[Date Prev][Date Next][Thread Prev][Thread Next][Date Index][Thread Index]
Re: Security patching and the branching workflow: a new security-updates
|
From: |
zimoun |
|
Subject: |
Re: Security patching and the branching workflow: a new security-updates branch |
|
Date: |
Sat, 27 Mar 2021 14:56:59 +0100 |
On Sat, 27 Mar 2021 at 13:42, Léo Le Bouter <lle-bout@zaclys.net> wrote:
> On Sat, 2021-03-27 at 13:29 +0100, zimoun wrote:
>> And as I said elsewhere, “to me, security is important. But it's
>> no less important than everything *else* that is also important!“, so
>> personally I am not convinced that security updates deserve a special
>> treatment compared to a regular update. That’s my opinion. :-)
>
> You can't think this, security updates have prioritized channel of
> distribution in every other GNU/Linux distribution, we in GNU Guix
> created grafts for it, it's not possible to not ship security updates
> promptly, it puts all users at risk.
Oh, I am a big boy and I can think whatever I want! :-)
Kidding aside.
First, what does it mean «risk»? How do you evaluate it?
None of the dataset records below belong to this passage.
(** * kodi2jellyfin: a shallow embedding of [kodi2jellyfin.py]

    The script copies the "watched" state of a Kodi export (a tab separated
    file) into the two SQLite databases of a Jellyfin data directory.

    What is modelled, and how:
    - Python values that can be [None] are [option]s; a raised exception is
      the left summand of [exn + A].
    - [csv.reader] is taken as given: the input file, taken to be readable,
      is the list of rows it produces (each row a list of fields);
      [csv.DictReader] is modelled on top of it.
    - A generator is a finite sequence of yields closed by [StopIteration] or
      by a raised exception ([Generator]).
    - [int] on a string and [datetime] belong to Python's library: [int],
      the type [datetime], [fromisoformat] and [timestamp] are the interface
      [PythonLib]; every theorem holds for every implementation of it.
    - A SQLite connection keeps the committed content of its database file
      and the content the connection currently sees; statements work on the
      latter, [commit] and [rollback] move one onto the other.
    - SQL statements and [logging] calls are recorded in a trace: a SELECT
      when it is sent, a REPLACE, with the row it writes, when it runs.
    - An integer that SQLite stores is a signed 64-bit one: binding another
      raises [OverflowError]. *)

From Stdlib Require Import Ascii String ZArith QArith.
From stdpp Require Import gmap strings list fin_maps numbers.

Open Scope Z_scope.

(** ** Exceptions and results *)

Inductive exn : Type :=
| KeyError (key : string)
| TypeError
| ValueError
| AttributeError
| AssertionError
| OperationalError
| OverflowError
| OSError.

#[global] Instance exn_eq_dec : EqDecision exn.
Proof. solve_decision. Defined.

Definition bind_exn {A B : Type} (x : exn + A) (k : A → exn + B) : exn + B :=
  match x with
  | inl e => inl e
  | inr a => k a
  end.

Notation "x <~ e ;; k" := (bind_exn e (λ x, k))
  (at level 20, e at level 99, k at level 200).

(** ** Python's library

    [int(s)] for a string [s] (which white space and which digits it takes
    depends on Unicode tables and on the interpreter's limit on the number of
    digits), and [datetime], are not code of the script. *)

(** What [val.timestamp()] raises for the values it has no time stamp for. *)
Inductive timestamp_error : Type :=
| TimestampValueError
| TimestampOverflowError
| TimestampOSError.
(** X4.  The lists both synthesizers return are new objects, pairwise
    distinct: none of them existed before the call, so writing to one of
    them later changes neither another classifier nor any older list. *)
Theorem synthesizers_return_fresh_lists w ref xs n fr :
  heap w !! ref = Some xs ->
  (exists locs w',
     create_classifiers ref n fr w = Ok (locs, w') /\
     NoDup locs /\ Forall (fun l => heap w !! l = None /\ is_Some (heap w' !! l)) locs) /\
  (exists locs w',
     make_corr_classifiers ref fr n w = Ok (locs, w') /\
     NoDup locs /\ Forall (fun l => heap w !! l = None /\ is_Some (heap w' !! l)) locs).
Proof.
  intros Href.
  assert (Hfresh : forall locs w', synthesized w xs fr (Z.to_nat n) locs w' ->
            NoDup locs /\
            Forall (fun l => heap w !! l = None /\ is_Some (heap w' !! l)) locs).
  { intros locs w' Hs. split; [apply Hs|]. apply Forall_forall. intros l Hl. split.
    - destruct Hs as (_ & _ & Hnew & _). by apply Hnew.
    - destruct (synthesized_lookup _ _ _ _ _ _ _ Hs Hl) as [g ->]. by eexists. }
  split.
  - destruct (create_classifiers_spec ref xs n fr w Href) as (locs & w' & Hrun & Hs).
    exists locs, w'. split; [done|]. by apply Hfresh.
  - destruct (make_corr_classifiers_spec ref xs n fr w Href) as (locs & w' & Hrun & Hs).
    exists locs, w'. split; [done|]. by apply Hfresh.
Qed.

Lemma synthesizers_return_fresh_lists_witness :
  (exists locs w',
     create_classifiers 1%positive 3 f_half (one_list_world [true; false] 0)
     = Ok (locs, w') /\
     NoDup locs /\
     Forall (fun l => heap (one_list_world [true; false] 0) !! l = None /\
                      is_Some (heap w' !! l)) locs) /\
  (exists locs w',
     make_corr_classifiers 1%positive f_half 3 (one_list_world [true; false] 0)
     = Ok (locs, w') /\
     NoDup locs /\
     Forall (fun l => heap (one_list_world [true; false] 0) !! l = None /\
                      is_Some (heap w' !! l)) locs).
Proof.
  apply (synthesizers_return_fresh_lists
           (one_list_world [true; false] 0) 1%positive [true; false] 3 f_half).
  reflexivity.
Defined.

(** ** Ground truth and fuzzy values, draw by draw *)

Section DrawAboveHalf.
Local Open Scope Z_scope.

Lemma unit_float_gt_half k :
  (0 <= k < 2 ^ 53)%Z -> flt f_half (unit_float k) = (2 ^ 52 <? k)%Z.
Proof.
  intros Hk. unfold unit_float. destruct (Z.eqb_spec k 0) as [->|Hne]; [done|].
  pose proof (mant_bounds k ltac:(lia)) as Hm.
  pose proof (Zdigits2_le_53 k ltac:(lia)) as H53.
  destruct (Zdigits2_spec k) as (Hn & Hlo & Hhi); [lia|].
  unfold flt, SFltb, SFcompare, f_half, expo.
  destruct (Z.eq_dec (Zdigits2 k) 53) as [E|E].
  - assert (Hmk : mant k = k).
    { unfold mant. rewrite E. change (2 ^ (53 - 53))%Z with 1%Z. lia. }
    rewrite E, Hmk. simpl Z.compare.
    change (Pos.compare_cont Eq 4503599627370496 (Z.to_pos k))
      with (4503599627370496 ?= Z.to_pos k)%positive.
    destruct (Pos.compare_spec 4503599627370496 (Z.to_pos k));
      destruct (Z.ltb_spec (2 ^ 52) k); try done; lia.
  - assert (Hlt : (Zdigits2 k - 53 - 53 < -53)%Z) by lia.
    assert (Hcmp : (-53 ?= Zdigits2 k - 53 - 53)%Z = Gt) by (apply Z.compare_gt_iff; lia).
    rewrite Hcmp.
    assert (2 ^ Zdigits2 k <= 2 ^ 52)%Z by (apply Z.pow_le_mono_r; lia).
    destruct (Z.ltb_spec (2 ^ 52) k); [lia|done].
Qed.

End DrawAboveHalf.

Lemma coin_flips_indexed (js : list nat) :
  forall w, exists bits,
    list_comp js (fun _ => r <- rng_random ;; ret (flt f_half r)) w
    = Ok (bits, {| heap := heap w; rng := advance_by (length js) (rng w) |}) /\
    length bits = length js /\
    forall j, (j < length js)%nat ->
      bits !! j = Some (2 ^ 52 <? draw_index (rng w) j)%Z.
Proof.
  induction js as [|x js IH]; intros w.
  - exists []. simpl. unfold ret. rewrite advance_by_0, world_eta.
    split; [done|]. split; [done|]. intros j Hj. lia.
  - cbn [list_comp].
    assert (Hbody : (r <- rng_random ;; ret (flt f_half r)) w
                    = Ok ((2 ^ 52 <? draw_index (rng w) 0)%Z,
                          {| heap := heap w; rng := advance (rng w) |})).
    { rewrite (bind_run _ _ _ _ _ (rng_random_run w)), random_draw. unfold ret. simpl.
      by rewrite unit_float_gt_half by apply draw_index_bounds. }
    rewrite (bind_run _ _ _ _ _ Hbody).
    destruct (IH {| heap := heap w; rng := advance (rng w) |}) as (bits & Hrun & Hlen & Hbits).
    rewrite (bind_run _ _ _ _ _ Hrun). unfold ret. simpl in *.
    eexists. split; [by rewrite advance_by_S|]. split; [simpl; by rewrite Hlen|].
    intros [|j] Hj; simpl; [done|].
    rewrite Hbits by lia. by rewrite draw_index_advance.
Qed.

(** X5.  [create_ground_truth] returns a list object that did not exist
    before, holding [num_bits] booleans (none when [num_bits] is not
    positive); every other object is as it was, the generator has made
    exactly that many draws, and bit [j] is true exactly when the top 53
    bits of the [j]-th word exceed [2^52], that is when the draw is above
    [0.5]; a draw of exactly [0.5] gives [False]. *)
Theorem create_ground_truth_bits num_bits w :
  exists l bits w',
    create_ground_truth num_bits w = Ok (l, w') /\
    heap w !! l = None /\
    heap w' = <[l := bits]> (heap w) /\
    rng w' = advance_by (Z.to_nat num_bits) (rng w) /\
    length bits = Z.to_nat num_bits /\
    forall j, (j < Z.to_nat num_bits)%nat ->
      bits !! j = Some (2 ^ 52 <? draw_index (rng w) j)%Z.
Proof.
  unfold create_ground_truth.
  destruct (coin_flips_indexed (range num_bits) w) as (bits & Hrun & Hlen & Hbits).
  rewrite range_length in *.
  rewrite (bind_run _ _ _ _ _ Hrun). unfold list_new. simpl.
  eexists _, bits, _. split; [done|]. split; [apply fresh_loc_None|]. done.
Qed.

Lemma fuzzy_ground_indexed input :
  forall w, exists out,
    fuzzy_ground input w
    = Ok (out, {| heap := heap w; rng := advance_by (length input) (rng w) |}) /\
    length out = length input /\
    forall j (b : bool), input !! j = Some b ->
      out !! j = Some (if b
                       then fdiv (fadd (unit_float (draw_index (rng w) j)) f_one) f_two
                       else fdiv (unit_float (draw_index (rng w) j)) f_two).
Proof.
  induction input as [|x input IH]; intros w.
  - exists []. simpl. unfold ret. by rewrite advance_by_0, world_eta.
  - cbn [fuzzy_ground]. rewrite (bind_run _ _ _ _ _ (rng_random_run w)), random_draw.
    cbn [fst snd].
    destruct (IH {| heap := heap w; rng := advance (rng w) |}) as (out & Hrun & Hlen & Hout).
    rewrite (bind_run _ _ _ _ _ Hrun). unfold ret. simpl in *.
    eexists. split; [by rewrite advance_by_S|]. split; [simpl; by rewrite Hlen|].
    intros [|j] b Hj; simpl in *.
    + by injection Hj as ->.
    + rewrite (Hout j b Hj). by rewrite draw_index_advance.
Qed.

(** X6.  [fuzzy_ground] makes one draw per bit and touches no list.
    Rounding its [j]-th value gives [True] exactly when the [j]-th bit is
    true and the top 53 bits of the [j]-th word are at least 2: a false bit
    never rounds to [True], and a true bit rounds to [False] only when its
    draw is [0.0] or [2^-53]. *)
Theorem fuzzy_ground_round_trip input w :
  exists out w',
    fuzzy_ground input w = Ok (out, w') /\
    heap w' = heap w /\
    rng w' = advance_by (length input) (rng w) /\
    length out = length input /\
    forall j (b : bool), input !! j = Some b ->
      exists v, out !! j = Some v /\
        round_to_bool v = b && (2 <=? draw_index (rng w) j)%Z.
Proof.
  destruct (fuzzy_ground_indexed input w) as (out & Hrun & Hlen & Hout).
  eexists _, _. split; [exact Hrun|]. split; [done|]. split; [done|]. split; [done|].
  intros j b Hj. eexists. split; [by apply Hout|].
  pose proof (draw_index_bounds (rng w) j) as Hk. destruct b; simpl.
  - by apply fuzzy_round_trip_true.
  - by apply fuzzy_round_trip_false.
Qed.
(* ===== verification/Prelude.v ===== *)
(** * Prelude

    What the components share: the error monad that stands for JavaScript
    exceptions, the string and array operations of the JavaScript standard
    library that the source calls, the insertion-ordered [Map], the stable
    [Array.prototype.sort], and the tactics and hint databases of the
    development. *)

From stdpp Require Export base list strings option gmap pretty sorting.
From Stdlib Require Export ZArith Lia.
From Stdlib Require Export Ascii Sorted.

(** The Standard Library numeral notations stay closed: [nat] is the default. *)
Declare Scope js_scope.
Delimit Scope js_scope with js.

(** ** Exceptions

    A function that may [throw new Error(message)] returns a [result]. *)

Inductive result (A : Type) : Type :=
| Ok (value : A)
| Throw (message : string).
Arguments Ok {A} value.
Arguments Throw {A} message.

#[export] Instance result_ret : MRet result := fun A a => Ok a.
#[export] Instance result_bind : MBind result := fun A B k m =>
  match m with Ok a => k a | Throw e => Throw e end.
#[export] Instance result_fmap : FMap result := fun A B f m =>
  match m with Ok a => Ok (f a) | Throw e => Throw e end.

#[export] Instance result_eq_dec `{EqDecision A} : EqDecision (result A).
Proof. solve_decision. Defined.

(** [if (condition) throw new Error(message)]. *)
Definition throw_if (condition : bool) (message : string) : result unit :=
  if condition then Throw message else Ok tt.

Definition is_ok {A} (m : result A) : bool :=
  match m with Ok _ => true | Throw _ => false end.

Notation "'throw!' b 'as' m ; k" := (mbind (fun _ : unit => k) (throw_if b m))
  (at level 100, b at next level, m at next level, k at level 200, right associativity) : js_scope.

(** ** Strings

    A JavaScript string is a sequence of code units.  The model keeps the code
    units below 256, the ones [ascii] has; the source only ever compares,
    splits and searches for characters of that range. *)

#[global] Arguments String.append !_ _ : simpl nomatch.

(** White space as [String.prototype.trim] and [\s] have it, below 256. *)
Definition is_space (c : ascii) : bool :=
  let n := nat_of_ascii c in
  (Nat.leb 9 n && Nat.leb n 13) || Nat.eqb n 32 || Nat.eqb n 160.
Lemma bind_methods_bound ms handlers k :
  is_Some (handler_of handlers k) -> is_Some (handler_of (fold_left bind_method ms handlers) k).
Proof.
  revert handlers. induction ms as [|m ms IH]; intros handlers Hk; cbn; [done|].
  by apply IH, bind_method_bound.
Qed.

(** What the adapter of an event is bound under: a handler handed to the constructor, the
    name of a method that declares the event, or an alias of one. *)
Lemma bind_alias_source send handlers p k e :
  handler_of (bind_alias send handlers p) k = Some (HAdapter e) ->
  handler_of handlers k = Some (HAdapter e) \/
  e = send /\ exists q, truthy p = Some q /\ predicate_functor q = k.
Proof.
  unfold bind_alias. destruct (truthy p) as [q|]; [|by left]. case_bool_decide; [by left|].
  rewrite handler_of_set. case_decide; [|by left]. intros [= ->]. right. eauto.
Qed.

Lemma bind_method_source handlers m k e :
  handler_of (bind_method handlers m) k = Some (HAdapter e) ->
  handler_of handlers k = Some (HAdapter e) \/
  truthy (ms_event m) = Some e /\ (ms_name m = k \/ exists q, aliases m q /\ predicate_functor q = k).
Proof.
  unfold bind_method. destruct (truthy (ms_event m)) as [send|]; [|by left]. cbn [fold_left].
  intros [[Hk|(-> & q & ? & ?)]%bind_alias_source|(-> & q & ? & ?)]%bind_alias_source.
  - rewrite handler_of_set in Hk. case_decide; [|by left]. injection Hk as ->. right. auto.
  - right. split; [done|]. right. exists q. split; [by left|done].
  - right. split; [done|]. right. exists q. split; [by right|done].
Qed.
Lemma loop_inv_explore start queue best explored s rest :
  loop_inv start queue best explored ->
  next_state (length queue) queue best = Some (s, rest) -> ~ at_goal s ->
  let queue' := if Nat.leb maxSteps (length (ss_steps s)) then rest
                else rest ++ successors caps s in
  loop_inv start queue' (<[stateKey s := ss_cost s]> best) (s :: explored).
Proof.
  intros [Hp Hb He Hst] (Hd & Hs & Hsub & Hall)%next_state_Some Hg queue'.
  assert (forall q, q ∈ rest -> q ∈ queue') as Hrest.
  { subst queue'. intros q ?. case_match; [done|]. apply elem_of_app. by left. }
  assert (forall t, covered queue best t ->
    covered queue' (<[stateKey s := ss_cost s]> best) t) as Hcov.
  { intros t Ht. eapply covered_queue; [exact Hrest|]. by eapply covered_explore. }
  split.
  - intros x [Hx|[->|Hx]%elem_of_cons]; [|by apply Hp; left|by apply Hp; right].
    subst queue'. case_match; [by apply Hp; left; apply Hsub|].
    apply elem_of_app in Hx as [Hx|Hx]; [by apply Hp; left; apply Hsub|].
    destruct (Hp s) as [? ?]; [by left|].
    split; [by eapply successor_plain|by eapply successor_budget].
  - intros k c. rewrite lookup_insert. case_decide as E.
    + intros [= <-]. exists s. split; [left|done].
    + intros (e & ? & ? & ?)%Hb. exists e. split; [by right|done].
  - intros e [->|Hin]%elem_of_cons.
    + split; [done|]. intros Hlt t Ht. right. exists t. split; [|done].
      subst queue'. rewrite (proj2 (Nat.leb_gt _ _)) by done. apply elem_of_app. by right.
    + destruct (He e Hin) as [? Hsucc]. split; [done|]. auto.
  - auto.
Qed.

Lemma covered_cases start queue best explored t :
  loop_inv start queue best explored -> covered queue best t ->
  (exists e, e ∈ explored /\ stateKey e = stateKey t /\ (ss_cost e <= ss_cost t)%Z) \/
  (exists q, q ∈ queue /\ dominated best q = false /\ (ss_cost q <= ss_cost t)%Z).
Proof.
  intros [_ Hb _ _] [(c & Hc & Hle)|(q & Hq & Hk & Hle)].
  - left. destruct (Hb _ _ Hc) as (e & ? & ? & <-). by exists e.
  - destruct (dominated best q) eqn:D; [|right; by exists q].
    apply dominated_spec in D as (c & Hc & ?). left.
    destruct (Hb _ _ Hc) as (e & ? & ? & <-). exists e.
    split; [done|]. split; [congruence|lia].
Qed.

(** Along a path to the goals, some queued state that is not dominated costs
    no more than the goal. *)
Lemma queue_covers_path start queue best explored t g :
  loop_inv start queue best explored -> rtc step t g -> plain_state t ->
  covered queue best t -> at_goal g -> (ss_cost g <= Z.of_nat maxSteps)%Z ->
  exists q, q ∈ queue /\ dominated best q = false /\ (ss_cost q <= ss_cost g)%Z.
Proof.
  intros Hinv Hpath. pose proof Hinv as [Hp Hb He Hst].
  induction Hpath as [t|t t' g Hstep Hpath IH]; intros Hpl Hcov Hg Hmax;
    destruct (covered_cases _ _ _ _ _ Hinv Hcov) as [(e & Hin & Hk & Hle)|(q & ? & ? & ?)].
  - exfalso. apply (He e Hin). apply (at_goal_key t e); [exact Hpl|apply Hp; by right|done|done].
  - eauto.
  - destruct (Hp e) as [Hple Hbe]; [by right|].
    destruct (successors_key t e t' Hpl Hple (eq_sym Hk) Hstep) as (e' & He' & Hk' & Hc').
    pose proof (successor_cost _ _ Hstep). pose proof (path_cost _ _ Hpath).
    apply IH; [exact (successor_plain _ _ Hpl Hstep)| |done|done].
    destruct (He e Hin) as [_ Hsucc].
    destruct Hsucc with e' as [(c & Hc & ?)|(q & ? & ? & ?)]; [|done| |].
    + unfold in_budget in Hbe. lia.
    + left. exists c. rewrite <- Hk'. split; [done|lia].
    + right. exists q. split; [done|]. split; [congruence|lia].
  - exists q. pose proof (successor_cost _ _ Hstep). pose proof (path_cost _ _ Hpath).
    split; [done|]. split; [done|lia].
Qed.

(** The comparator orders states by cost first. *)
Lemma compareStates_cost a b : (compareStates a b <= 0)%Z -> (ss_cost a <= ss_cost b)%Z.
Proof. unfold compareStates, or_else. destruct (Z.eqb_spec (ss_cost a - ss_cost b) 0); lia. Qed.

Lemma compareStates_total a b : (compareStates a b <= 0)%Z \/ (compareStates b a <= 0)%Z.
Proof.
  pose proof (locale_antisym (stateKey a) (stateKey b)). unfold compareStates, or_else.
  repeat case_match; rewrite ?Z.eqb_eq, ?Z.eqb_neq in *; lia.
Qed.

Lemma compareStates_trans a b c :
  (compareStates a b <= 0)%Z -> (compareStates b c <= 0)%Z -> (compareStates a c <= 0)%Z.
Proof.
  pose proof (locale_trans (stateKey a) (stateKey b) (stateKey c)) as Ht.
  unfold compareStates, or_else.
  repeat case_match; rewrite ?Z.eqb_eq, ?Z.eqb_neq in *; lia.
Qed.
Is it a
relative evaluation or an absolute one?
Second, I am not arguing that security is not important. I am saying
that security is important, as important as everything else that is also
important. What does it mean «important»? How do you evaluate it? Is it a
relative evaluation or an absolute one?
Third, I am aligned with Leo’s words [1]. And probably with yours
too. :-) To me, a better security is not implied by special
treatments for security fixes but instead a better treatment for the
updates in general.
You are proposing a new branch and Chris and I are saying that this
branch already exists and is staging. The real question is to know how
staging currently behaves: how many time between 2 merges? how many
time to rebuild? how many packages are rebuilt between 2 merges? etc.
Is it enough? If not, what could be done to improve? etc.
1: <https://yhetil.org/guix/YFEDt%2FPUd2ZeC6%2FF@jasmine.lan/>
Cheers,
simon